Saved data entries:
§ §
Definition persona_listing (db : Db) (row : PersonaRow) : StoreResult PersonaListing :=
  persona ← persona_from_row row;
  let id := pr_id row in
  let has_sealed_direct_receipt := exists_in (λ m,
    (mw_persona_id m == id) && (mw_state m == "sealed") && (mw_method m == "direct_activation"))
    (db_materializations db) in
  Ok {| pl_persona := persona;
        pl_authority_disposition :=
          if has_terminal db id then ListingTerminallyRevoked
          else if negb (is_null (pe_archived_at persona)) then ListingArchived
          else if has_archive db id && negb has_sealed_direct_receipt then ListingEvidenceOnly
          else ListingNotChecked |}.

Definition list_personas_with_listing_authority (db : Db) : StoreResult (list PersonaListing) :=
  collect_result (persona_listing db) (order_by persona_row_le (db_personas db)).

Definition list_personas (db : Db) : StoreResult (list Persona) :=
  rows ← list_personas_with_listing_authority db;
  Ok (map pl_persona rows).

(** ** Keys *)

Definition active_record (fp persona_id public_key : string) (provider : KeyProvider) (now : Z) : KeyRecord :=
  {| kr_fingerprint := fp; kr_persona_id := persona_id; kr_public_key := public_key;
     kr_provider := provider; kr_status := Active; kr_added_at := now; kr_retired_at := None;
     kr_compromised_at := None |}.

Definition enroll_key (clock : Clock) (db : Db) (persona_id public_key : string)
    (provider : KeyProvider) : StoreResult (KeyRecord * Db) :=
  now ← now_unix_seconds (reading clock);
  let public_key := trim public_key in
  validate_provider_key public_key provider;;
  fp ← fingerprint public_key;
  require_continuity_unmanaged (call 0 clock) db persona_id;;
  require_active_persona db persona_id;;
  validate_persona_authorization_state_in (call 1 clock) db persona_id;;
  require_monotonic_audit_time db persona_id now;;
  require_unknown_key db fp;;
  db ← insert_key db persona_id fp public_key provider now;
  db ← append_event db persona_id fp "enrolled" now "local-user" "a-quo:key-enrollment:v1" None;
  Ok (active_record fp persona_id public_key provider now, db).

(** One old key of a rotation. *)
Definition rotate_out (persona_id : string) (reason : RotationReason) (note : option string) (now : Z)
    (db : Db) (old_fingerprint : string) : StoreResult Db :=
  let old_status := if reason == RotationCompromise then Compromised else Retired in
  db ← transition_key db old_fingerprint old_status now;
  append_event db persona_id old_fingerprint (status_as_str old_status) now "local-user"
    (rotation_policy reason) note.

Definition rotate_key (clock : Clock) (db : Db) (persona_id public_key : string)
    (provider : KeyProvider) (reason : RotationReason) (note : option string) :
    StoreResult (KeyRecord * Db) :=
  now ← now_unix_seconds (reading clock);
  let public_key := trim public_key in
  validate_provider_key public_key provider;;
  fp ← fingerprint public_key;
  note ← validate_optional_text "rotation note" note MAX_NOTE_BYTES;
  require_continuity_unmanaged (call 0 clock) db persona_id;;
  require_active_persona db persona_id;;
  validate_persona_authorization_state_in (call 1 clock) db persona_id;;
  require_monotonic_audit_time db persona_id now;;
  require_unknown_key db fp;;
  let active_keys := active_key_fingerprints db persona_id in
  reject_if (len active_keys =? 0)%N (NoActiveKey persona_id);;
  db ← fold_result (rotate_out persona_id reason note now) db active_keys;
  db ← insert_key db persona_id fp public_key provider now;
  db ← append_event db persona_id fp "rotated_in" now "local-user" (rotation_policy reason) note;
  Ok (active_record fp persona_id public_key provider now, db).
§ §
* **AIM OF THE EXERCISE**:
Lines to set down from above: the line with "(** One old key of a rotation. *)", the line with "let old_status := if", and every line between, each exactly as written.

* **RESPONSE FOR THIS EXERCISE**:
(** One old key of a rotation. *)
Definition rotate_out (persona_id : string) (reason : RotationReason) (note : option string) (now : Z)
    (db : Db) (old_fingerprint : string) : StoreResult Db :=
  let old_status := if reason == RotationCompromise then Compromised else Retired in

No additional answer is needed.